Entenda como foi feita a mudança.
Trânsito Escola: mais do que informação, mas educação elucidativa
O CONTRAN – Conselho Nacional de Trânsito – editou a RESOLUÇÃO N°, 396 DE 13 DE DEZEMBRO DE 2011 do qual isenta a obrigatoriedade de sinalização complementar informando sobre fiscalização eletrônica de velocidade.
Com a existência da RESOLUÇÃO N° 396, DE 13 DE DEZEMBRO DE 2011 os condutores terão que imprimir constantemente a velocidade regulamentada para a via pela placa R-19. Antes dessa resolução os condutores só reduziam a velocidade, respeitavam o limite de velocidade, quando viam sinalização advertindo sobre fiscalização eletrônica de velocidade e, depois, imprimiam a velocidade que quisessem.

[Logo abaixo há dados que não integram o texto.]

(** * beatbag: the kick-drum generator [generate_kicks.py]

    A shallow embedding of [generate_kick] and of the library calls it makes
    (numpy's array operations, the [wave] writer), followed by the properties
    of the synthesis pipeline and of the PCM container.

    Number model.  numpy computes on IEEE binary64 arrays.  The embedding is
    the real-number idealisation of that arithmetic: a float is a real of
    [R], the elementary functions are the ones of the Standard Library, and
    rounding is not modelled.  Where binary64 leaves the reals on the
    function's own arithmetic (a division by zero, an envelope beyond the
    largest binary64 number) the call has the outcome [NonFinite].  Python
    integers are [Z]; bytes are [Z] in [0, 256). *)

From Stdlib Require Import String Ascii.
From Stdlib Require Import Reals Lra Lia ZArith List Bool.
Import ListNotations.

Local Open Scope R_scope.

(** ** Exceptions and the error monad *)

Inductive exn : Type :=
| ValueError_negative_samples      (* np.linspace: Number of samples must be non-negative *)
| ValueError_negative_dimensions   (* np.random.normal: negative dimensions are not allowed *)
| ValueError_broadcast             (* operands could not be broadcast together *)
| ValueError_empty_reduction       (* zero-size array to reduction operation maximum *)
| WaveError_bad_channels           (* wave.Error: bad # of channels *)
| WaveError_bad_sample_width       (* wave.Error: bad sample width *)
| WaveError_bad_frame_rate         (* wave.Error: bad frame rate *)
| WaveError_cannot_change          (* wave.Error: cannot change parameters after starting to write *)
| WaveError_channels_not_specified (* wave.Error: # channels not specified *)
| WaveError_width_not_specified    (* wave.Error: sample width not specified *)
| WaveError_rate_not_specified     (* wave.Error: sampling rate not specified *)
| StructError_out_of_range         (* struct.error: argument out of range *)
| OSError_open.                    (* OSError: the host refuses to open the file for writing *)

Inductive result (A : Type) : Type :=
| Ok (a : A)
| Raise (e : exn).

Arguments Ok {A} a.
Arguments Raise {A} e.

Definition bind {A B : Type} (m : result A) (k : A -> result B) : result B :=
  match m with
  | Ok a => k a
  | Raise e => Raise e
  end.

Notation "x <- m ;; k" := (bind m (fun x => k))
  (at level 61, m at next level, right associativity).
Lemma hash_children_same cs seed white_list :
  Forall (fun c => forall mapping (g1 g2 : rng),
              same_result (hash_node c seed mapping white_list g1)
                          (hash_node c seed mapping white_list g2)) cs ->
  forall mapping (g1 g2 : rng),
    same_result (hash_children cs seed mapping white_list g1)
                (hash_children cs seed mapping white_list g2).
Proof.
  induction 1 as [|c cs Hc _ IH]; intros mapping g1 g2; [reflexivity|].
  rewrite !hash_children_cons. apply same_result_bind; [apply Hc|].
  intros [h mapping1] g1' g2'. apply same_result_bind; [apply IH|].
  intros [hs mapping2] g1'' g2''. reflexivity.
Qed.

(** The pair and the mapping that [hash_node] produces do not depend on
    the state of the generator at the call. *)
Lemma hash_node_same node seed white_list mapping (g1 g2 : rng) :
  same_result (hash_node node seed mapping white_list g1)
              (hash_node node seed mapping white_list g2).
Proof.
  revert mapping g1 g2.
  induction node as [i t r s e cs IH] using Node_ind. intros mapping g1 g2.
  destruct cs as [|c cs].
  - rewrite !hash_node_leaf. reflexivity.
  - rewrite !hash_node_inner. apply same_result_bind.
    + by apply hash_children_same.
    + intros [hs mapping1] g1' g2'. apply hash_inner_same.
Qed.
Inductive Event : Type :=
| EvOpen
| EvMessage (data : string)
| EvError
| EvClose
| Cancel.                                 (* controller.cancel() *)

Section Handlers.
Variable JSON_parse : string -> Exn JsValue.
(** The [config] argument; [sessionId] is [None] for [null]. *)
Variable projectId : string.
Variable sessionId : option string.
Variables (language mimeType : string).

(** [config.sessionId || ""] *)
Definition initialState : State :=
  {| finalText := "";
     finalSessionId := default "" sessionId;
     stopped := false; settled := false;
     startPromise := Pending; donePromise := Pending;
     readyState := Tts.CONNECTING; sent := []; notices := [] |}.

Definition socket_close (s : State) : State :=
  match readyState s with
  | Tts.CLOSED => s
  | _ => mkState (finalText s) (finalSessionId s) (stopped s) (settled s)
                 (startPromise s) (donePromise s) Tts.CLOSING (sent s)
                 (notices s)
  end.

Definition notify (s : State) (n : Notice) : State :=
  mkState (finalText s) (finalSessionId s) (stopped s) (settled s)
          (startPromise s) (donePromise s) (readyState s) (sent s)
          (notices s ++ [n]).

(** [rejectAll(error)] *)
Definition rejectAll (s : State) (error : JsValue) : State :=
  if settled s then s
  else mkState (finalText s) (finalSessionId s) (stopped s) true
               (reject_with (startPromise s) error)
               (reject_with (donePromise s) error)
               (readyState s) (sent s) (notices s).

(** [resolveDoneIfPossible()] *)
Definition resolveDoneIfPossible (s : State) : State :=
  if settled s then s
  else if String.eqb (trim (finalText s)) "" || String.eqb (finalSessionId s) ""
  then s
  else mkState (finalText s) (finalSessionId s) (stopped s) true
               (resolve_with (startPromise s) tt)
               (resolve_with (donePromise s)
                  {| text := trim (finalText s);
                     session_id := finalSessionId s |})
               (readyState s) (sent s) (notices s).
(** * Pdftoaudio: the media-player controller and the application glue

    A shallow embedding of [media_player.py], of [Widget.check_path] from
    [GUI.py] and of [PdfToAudio.save_audio], followed by the properties of
    the specification that concern them; then the rest of [PdfToAudio.py]
    (conversion, temporary files, opening) and the styles, alignment and
    window geometry of [GUI.py], with properties of their own.

    Conventions.
    - Python [int] is [Z]; [//] and [%] with a positive divisor are
      [Z.div] and [Z.modulo] (both round toward minus infinity).
    - Python [float] is IEEE binary64, taken from the Standard Library's
      [SpecFloat] with [prec = 53] and [emax = 1024].
    - The playback speeds [0.5, 1, 1.5, 2] are exact dyadic numbers and
      are kept in [Q]; Python's [==] on them is [Qeq_bool].
    - A method that can raise returns an [outcome]: the object as it is
      when the method returns or when the exception leaves it. *)

From Stdlib Require Import ZArith List Bool Lia.
From Stdlib Require Import Strings.String Strings.Ascii.
From Stdlib Require Import Numbers.DecimalString Numbers.DecimalZ.
From Stdlib Require Import QArith.
From Stdlib Require Import Floats.SpecFloat.
Import ListNotations.

Local Open Scope string_scope.
Local Open Scope Z_scope.

(** ** Python exceptions and results *)

Inductive PyError : Type :=
| TypeError
| UnboundLocalError
| ZeroDivisionError
| OverflowError
| ValueError
| FileNotFoundError
| SameFileError
| IsADirectoryError
| NotADirectoryError.

(** [Done s]: the call returned, the receiver is [s].
    [Raised e s]: exception [e] left the call; the assignments made
    before it are kept in [s]. *)
Inductive outcome (S : Type) : Type :=
| Done (s : S)
| Raised (e : PyError) (s : S).
Arguments Done {S} s.
Arguments Raised {S} e s.

Definition state_of {S : Type} (o : outcome S) : S :=
  match o with Done s => s | Raised _ s => s end.

Definition raised {S : Type} (o : outcome S) : option PyError :=
  match o with Done _ => None | Raised e _ => Some e end.

(** A value computation that may raise. *)
Inductive result (A : Type) : Type :=
| Ret (a : A)
| Exc (e : PyError).
Arguments Ret {A} a.
Arguments Exc {A} e.

(** ** Text: [str(int)] and the format specification [02] *)

Module PyStr.

(** [str(n)] for an [int]. *)
Definition str_int (n : Z) : string :=
  NilEmpty.string_of_int (Z.to_int n).

Fixpoint zeros (k : nat) : string :=
  match k with
  | O => ""
  | S k' => String "0" (zeros k')
  end.

(** [s.zfill(w)] on a string of digits. *)
Definition zfill (w : nat) (s : string) : string :=
  zeros (w - String.length s) ++ s.
Lemma record_fetch d r res evs req gres :
  RecordOutcome d r res evs ->
  In (EvGetObject req gres) evs ->
  exists key, decodeKey (rawKey r) = Ok key /\ req = fetchRequest r key.
Proof.
  intros Hrun Hin.
  assert (Hturn : forall key base body outs,
             ~ In (EvGetObject req gres)
                  (flat_map (variantEvents d key base body (Ok tt)) outs)).
  { intros key base body outs H. apply in_flat_map in H as (so & _ & H).
    unfold variantEvents in H.
    destruct H as [H | [H | [H | []]]]; discriminate H. }
  destruct Hrun as [e0 Hk | key e0 Hk | key body outs size later e0 es' Hk Hs Hes'
                   | key body outs res Hk Hs].
  - destruct Hin.
  - destruct Hin as [H | []]. inv H. now exists key.
  - destruct Hin as [H | Hin]; [inv H; now exists key|].
    apply in_app_or in Hin as [Hin | Hin]; [now apply Hturn in Hin|].
    destruct Hes' as [-> | (out & ->)]; unfold variantEvents in Hin.
    + destruct Hin as [H | []]. discriminate H.
    + destruct Hin as [H | [H | [H | []]]]; discriminate H.
  - destruct Hin as [H | Hin]; [inv H; now exists key|].
    apply in_app_or in Hin as [Hin | Hin]; [now apply Hturn in Hin|].
    destruct Hin as [H | [H | []]]; discriminate H.
Qed.
(** * Custom hostnames client of cloudflare-go: model and verification

  Shallow embedding of [custom_hostname.go].  The file is glue code around
  three collaborators that live outside of it: the HTTP transport
  ([api.makeRequest]), [encoding/json] and [github.com/pkg/errors], plus
  [net/url] and [strconv] for the query string.  The collaborators whose
  behaviour the file fixes (net/url, strconv, pkg/errors) are modelled as
  executable definitions; the ones whose behaviour depends on the remote
  service or on the wire format (the transport, the JSON decoder) are
  parameters of the development. *)

From Stdlib Require Import ZArith String Ascii List DecimalString DecimalZ Lia.
From stdpp Require Import gmap strings list sorting.

Local Open Scope string_scope.
Local Open Scope Z_scope.

(** ** strconv *)

Module strconv.

(** [strconv.Itoa]: the base-10 rendering of an integer, with a leading
    minus sign for negative values and no leading zeros.  Go's [int] is a
    machine integer; here the argument ranges over all of [Z]. *)
Definition Itoa (i : Z) : string :=
  NilEmpty.string_of_int (Z.to_int i).

End strconv.

(** ** net/url: query strings *)

Module url.

(** [url.Values] is [map[string][]string]. *)
Abbreviation Values := (gmap string (list string)).

(** [v.Set(key, value)]: replaces any existing values of [key]. *)
Definition Values_Set (key value : string) (v : Values) : Values :=
  <[ key := [value] ]> v.

Definition byte_in (lo hi c : ascii) : bool :=
  (N_of_ascii lo <=? N_of_ascii c)%N && (N_of_ascii c <=? N_of_ascii hi)%N.

(** [shouldEscape(c, encodeQueryComponent)]: everything but the unreserved
    characters (alphanumerics and [-_.~]) is escaped. *)
Definition shouldEscape (c : ascii) : bool :=
  if byte_in "a" "z" c || byte_in "A" "Z" c || byte_in "0" "9" c then false
  else if Ascii.eqb c "-" || Ascii.eqb c "_" || Ascii.eqb c "." || Ascii.eqb c "~"
  then false
  else true.

(** [upperhex[n]] for [n < 16]. *)
Definition upperhex (n : N) : ascii :=
  if (n <? 10)%N then ascii_of_N (48 + n) else ascii_of_N (55 + n).

(** [escape(s, encodeQueryComponent)]: a space becomes [+], an escaped byte
    [c] becomes [%] followed by [upperhex[c>>4]] and [upperhex[c&15]]. *)
Fixpoint QueryEscape (s : string) : string :=
  match s with
  | EmptyString => EmptyString
  | String c rest =>
      if Ascii.eqb c " " then String "+" (QueryEscape rest)
      else if shouldEscape c then
        String "%" (String (upperhex (N.shiftr (N_of_ascii c) 4))
                   (String (upperhex (N.land (N_of_ascii c) 15))
                           (QueryEscape rest)))
      else String c (QueryEscape rest)
  end.

(** The keys of the map, sorted as [sort.Strings] does: by the binary
    order of strings. *)
Definition sorted_keys (v : Values) : list string :=
  merge_sort String.le (map_to_list v).*1.

(** One [key=value] pair per value of a key, already escaped. *)
Definition encode_key (v : Values) (k : string) : list string :=
  (fun x => QueryEscape k +:+ "=" +:+ QueryEscape x) <$> default [] (v !! k).

Fixpoint join_amp (pairs : list string) : string :=
  match pairs with
  | [] => ""
  | [p] => p
  | p :: rest => p +:+ "&" +:+ join_amp rest
  end.

(** [v.Encode()]: the pairs in the order of the sorted keys, separated by
    [&]; the empty map encodes to the empty string. *)
Definition Values_Encode (v : Values) : string :=
  join_amp (sorted_keys v ≫= encode_key v).

(** [ishex] and [unhex]. *)
Definition ishex (c : ascii) : bool :=
  byte_in "0" "9" c || byte_in "a" "f" c || byte_in "A" "F" c.

Definition unhex (c : ascii) : N :=
  if byte_in "0" "9" c then N_of_ascii c - 48
  else if byte_in "a" "f" c then N_of_ascii c - 97 + 10
  else if byte_in "A" "F" c then N_of_ascii c - 65 + 10
  else 0.

(** [QueryUnescape]: the inverse of [QueryEscape]; [None] stands for the
    [EscapeError] returned when a [%] is not followed by two hex digits. *)
Fixpoint QueryUnescape (s : string) : option string :=
  match s with
  | EmptyString => Some EmptyString
  | String "%" (String h (String l rest)) =>
      if ishex h && ishex l then
        String (ascii_of_N (N.lor (N.shiftl (unhex h) 4) (unhex l)))
          <$> QueryUnescape rest
      else None
  | String "%" _ => None
  | String "+" rest => String " " <$> QueryUnescape rest
  | String c rest => String c <$> QueryUnescape rest
  end.

(** [strings.Cut(s, sep)] for a separator of one byte. *)
Fixpoint Cut (sep : ascii) (s : string) : string * string * bool :=
  match s with
  | EmptyString => (EmptyString, EmptyString, false)
  | String c rest =>
      if Ascii.eqb c sep then (EmptyString, rest, true)
      else let '(before, after, found) := Cut sep rest in
           (String c before, after, found)
  end.

(** The pieces of [s] between the occurrences of [sep]: what the loop of
    [parseQuery] obtains by cutting at [&] until the query is used up
    (a trailing empty piece is dropped, as the loop stops on [""]). *)
Fixpoint pieces (sep : ascii) (s : string) (cur : string) : list string :=
  match s with
  | EmptyString => if String.eqb cur "" then [] else [cur]
  | String c rest =>
      if Ascii.eqb c sep then cur :: pieces sep rest ""
      else pieces sep rest (cur +:+ String c "")
  end.

Definition contains (c : ascii) (s : string) : bool :=
  existsb (Ascii.eqb c) (list_ascii_of_string s).

(** One round of the loop of [parseQuery] on the piece [key]: the map and
    whether the piece was malformed. *)
Definition parse_piece (m : Values) (piece : string) : Values * bool :=
  if contains ";" piece then (m, true)
  else if String.eqb piece "" then (m, false)
  else
    let '(key, value, _) := Cut "=" piece in
    match QueryUnescape key with
    | None => (m, true)
    | Some key =>
        match QueryUnescape value with
        | None => (m, true)
        | Some value => (<[ key := (default [] (m !! key) ++ [value])%list ]> m, false)
        end
    end.

(** [url.ParseQuery]: the values a server reads back from a query string,
    and whether some piece was malformed (the non-nil error of Go). *)
Definition ParseQuery (query : string) : Values * bool :=
  foldl (fun '(m, bad) piece =>
           let '(m', bad') := parse_piece m piece in (m', bad || bad'))
        (∅, false) (pieces "&" query "").

End url.

(** ** github.com/pkg/errors *)

Module errors.

(** The non-nil error values.  [fundamental] is what [errors.New] builds,
    [withMessage] what [errors.Wrap] builds (the recorded stack trace is
    left out), [foreign] an error built by another package (the transport,
    [encoding/json]). *)
Inductive value : Type :=
| fundamental (msg : string)
| withMessage (cause : value) (msg : string)
| foreign (msg : string).

(** [err.Error()] *)
Fixpoint Error (e : value) : string :=
  match e with
  | fundamental msg => msg
  | withMessage cause msg => msg +:+ ": " +:+ Error cause
  | foreign msg => msg
  end.

End errors.

(** Go's [error] interface: [None] is [nil]. *)
Abbreviation error := (option errors.value).

(** [errors.New(message)] *)
Definition errors_New (message : string) : error :=
Some (errors.fundamental message).

(** [errors.Wrap(err, message)]; wrapping [nil] gives [nil]. *)
Definition errors_Wrap (err : error) (message : string) : error :=
match err with
| None => None
| Some e => Some (errors.withMessage e message)
end.

(** ** Data model *)

(** [CustomHostnameSSL]: the SSL section of a custom hostname. *)
Record CustomHostnameSSL : Type := {
Status : string;
Method : string;
Type' : string;
CNAMETarget : string;
CNAMEName : string
}.

(** [CustomHostnameSSL{}] *)
Definition CustomHostnameSSL_zero : CustomHostnameSSL :=
{| Status := ""; Method := ""; Type' := ""; CNAMETarget := ""; CNAMEName := "" |}.

(** Modelled from the spec: the [ResultInfo] struct is declared in another
  file of the package; the spec describes it as the pagination envelope
  with the page number, the per-page count and the total count. *)
Record ResultInfo : Type := {
Page : Z;
PerPage : Z;
Total : Z
}.

(** [ResultInfo{}] *)
Definition ResultInfo_zero : ResultInfo :=
{| Page := 0; PerPage := 0; Total := 0 |}.

Section Model.

(** [any] stands for the values of [interface{}] held in [CustomMetadata],
    [Response] for the response metadata struct of the package that the
    response types embed; both are opaque to this file. *)
Context {any Response : Type}.

(** [CustomHostname]: a custom hostname in a zone; [CustomMetadata] is
    [map[string]interface{}]. *)
Record CustomHostname : Type := {
  ID : string;
  Hostname : string;
  CustomOriginServer : string;
  SSL : CustomHostnameSSL;
  CustomMetadata : gmap string any
}.

(** [CustomHostname{}] *)
Definition CustomHostname_zero : CustomHostname :=
  {| ID := ""; Hostname := ""; CustomOriginServer := "";
     SSL := CustomHostnameSSL_zero; CustomMetadata := ∅ |}.

(** [CustomHostnameResponse]: [Result] and the embedded [Response]. *)
Record CustomHostnameResponse : Type := {
  Result : CustomHostname;
  Result_Response : Response
}.

(** [CustomHostnameListResponse]: [Result], the embedded [Response] and
    the embedded [ResultInfo]. *)
Record CustomHostnameListResponse : Type := {
  ListResult : list CustomHostname;
  ListResult_Response : Response;
  ListResult_ResultInfo : ResultInfo
}.

(** What the rest of package [cloudflare] declares and this file uses: the
    two messages that give an error its context, and the zero value of
    [Response]. *)
Class Package : Type := {
  errMakeRequestError : string;
  errUnmarshalError : string;
  Response_zero : Response
}.

(** [json.Unmarshal(data, &target)] at a target of type [T]: the value of
    [target] after the call, given its value before, and the error.  On
    an error the target may have been filled in part. *)
Class Unmarshaler (T : Type) : Type :=
  json_Unmarshal : list Byte.byte -> T -> T * error.

(** A request as the transport receives it: the method, the URI and the
    parameters to send as the body ([nil] is [None]). *)
Record Request : Type := {
  method : string;
  uri : string;
  params : option CustomHostname
}.

(** The client: what the transport answers to a request, in a state
    [World] of the remote service and of the connection. *)
Record API (World : Type) : Type := {
  transport : Request -> World -> (list Byte.byte * error) * World
}.

(** What a call can change: the world, and the requests sent so far. *)
Record State (World : Type) : Type := {
  world : World;
  sent : list Request
}.

End Model.

Arguments CustomHostname : clear implicits.
Arguments CustomHostnameResponse : clear implicits.
Arguments CustomHostnameListResponse : clear implicits.
Arguments Package : clear implicits.
Arguments Request : clear implicits.
Arguments API : clear implicits.
Arguments State : clear implicits.
Arguments transport {any World} _ _ _.
Arguments world {any World} _.
Arguments sent {any World} _.
Arguments Build_State {any World} _ _.
Arguments Build_API {any World} _.

(** ** The monad of calls: state passing over [State] *)

Definition M (any World A : Type) : Type :=
State any World -> A * State any World.

#[global] Instance M_ret {any World} : MRet (M any World) :=
fun A (a : A) s => (a, s).

#[global] Instance M_bind {any World} : MBind (M any World) :=
fun A B (k : A -> M any World B) (c : M any World A) s =>
  let '(a, s') := c s in k a s'.

(** ** The operations of [custom_hostname.go] *)

Section Client.

Context {any Response World : Type}.
Context `{!Package Response}.
Context `{!Unmarshaler (option (CustomHostnameResponse any Response))}.
Context `{!Unmarshaler (CustomHostnameResponse any Response)}.
Context `{!Unmarshaler (CustomHostnameListResponse any Response)}.

(** The receiver [api *API] of every method. *)
Variable api : API any World.

(** Modelled from the spec: [api.makeRequest] is declared in another file
    of the package.  The spec gives its contract: it takes the method, the
    path and an optional body and returns raw bytes or an error; nothing
    else is assumed.  A call hands the request to the transport and is
    recorded in [sent]. *)
Definition makeRequest (method uri : string)
    (params : option (CustomHostname any))
  : M any World (list Byte.byte * error) :=
  fun s =>
    let req := {| method := method; uri := uri; params := params |} in
    let '(answer, w) := transport api req (world s) in
    (answer, {| world := w; sent := (sent s ++ [req])%list |}).

(** [var response CustomHostnameResponse] *)
Definition CustomHostnameResponse_zero : CustomHostnameResponse any Response :=
  {| Result := CustomHostname_zero; Result_Response := Response_zero |}.

(** [var customHostnameListResponse CustomHostnameListResponse]; a [nil]
    slice and an empty one are both the empty list. *)
Definition CustomHostnameListResponse_zero
  : CustomHostnameListResponse any Response :=
  {| ListResult := []; ListResult_Response := Response_zero;
     ListResult_ResultInfo := ResultInfo_zero |}.

(** [UpdateCustomHostnameSSL]; the receiver is not used. *)
#[using="api"]
Definition UpdateCustomHostnameSSL (zoneID customHostnameID : string)
    (ssl : CustomHostnameSSL)
  : M any World (CustomHostname any * error) :=
  mret (CustomHostname_zero, errors_New "Not implemented").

Com a revogação da resolução n° 214/06, pela resolução n° 396, não se aplica mais o artigo 5° A daquela:
“Art. 5º A. É obrigatória a utilização, ao longo da via em que está instalado o aparelho,
equipamento ou qualquer outro meio tecnológico medidor de velocidade, de sinalização vertical, informando a existência de fiscalização, bem como a associação dessa informação à placa de regulamentação de velocidade máxima permitida, observando o cumprimento das distâncias estabelecidas na tabela do Anexo III desta Resolução”. (sublinhado por Trânsito Escola)Notem a diferença entre os anexos V de ambas as resoluções acima:
Resolução n° 214 (revogada pela resolução n° 396)
A medida é para reduzir os acidentes de trânsito no Brasil que atingem anualmente 50.000 (cinquenta mil), dados não oficiais; oficiais 40.000 (quarenta mil).
Mas o que é de estranhar é a falta de divulgação ampla ao povo já que a filosofia primordial do Código de Trânsito Brasileiro (CTB) é de informar, educar.
Há, desde a colocação de radares de fiscalização eletrônica de velocidade, nas vias rurais e urbanas, indícios de que há mais apelação para se ganhar dinheiro pela chamada “indústria da multa” do que diminuir as mortes no trânsito brasileiro.
Por outro lado a medida é emergencial já que as pistas de rolamento (ruas, por exemplo) se transformaram em campos de guerra onde o desrespeito é visível constantemente resultando em mortes.
O Fantástico, da Rede Globo de Televisão, edição do dia 13/03/2011, apresentou denúncia sobre a máfia das multas e lombadas eletrônicas (clique aqui para acessar).
Na Revista Veja também há matéria sobre “indústria da multa” onde senadores querem acabar com isto (acesse aqui).
No site Barrazibe (acesse aqui) há matéria:
“’Indústria de multas’ afronta a cidadania e a lei”
Verdade seja dita: as arrecadações dos órgãos de trânsito com as multas de trânsito não melhoram em nada as condições da via seja sinalização, fiscalização (policiais de trânsito), conservação das vias – o que há buraco é assunto de polícia).
É correto afirmar que se por uma lado há a famigerada “indústria da multa”, por outro há os colaboradores, motoristas que desrespeitam a sinalização de velocidade máxima estipulada pela sinalização vertical de regulamentação, placa R-19.
É o conceito de oferta (pardais) e de procura (motoristas que desrespeitam).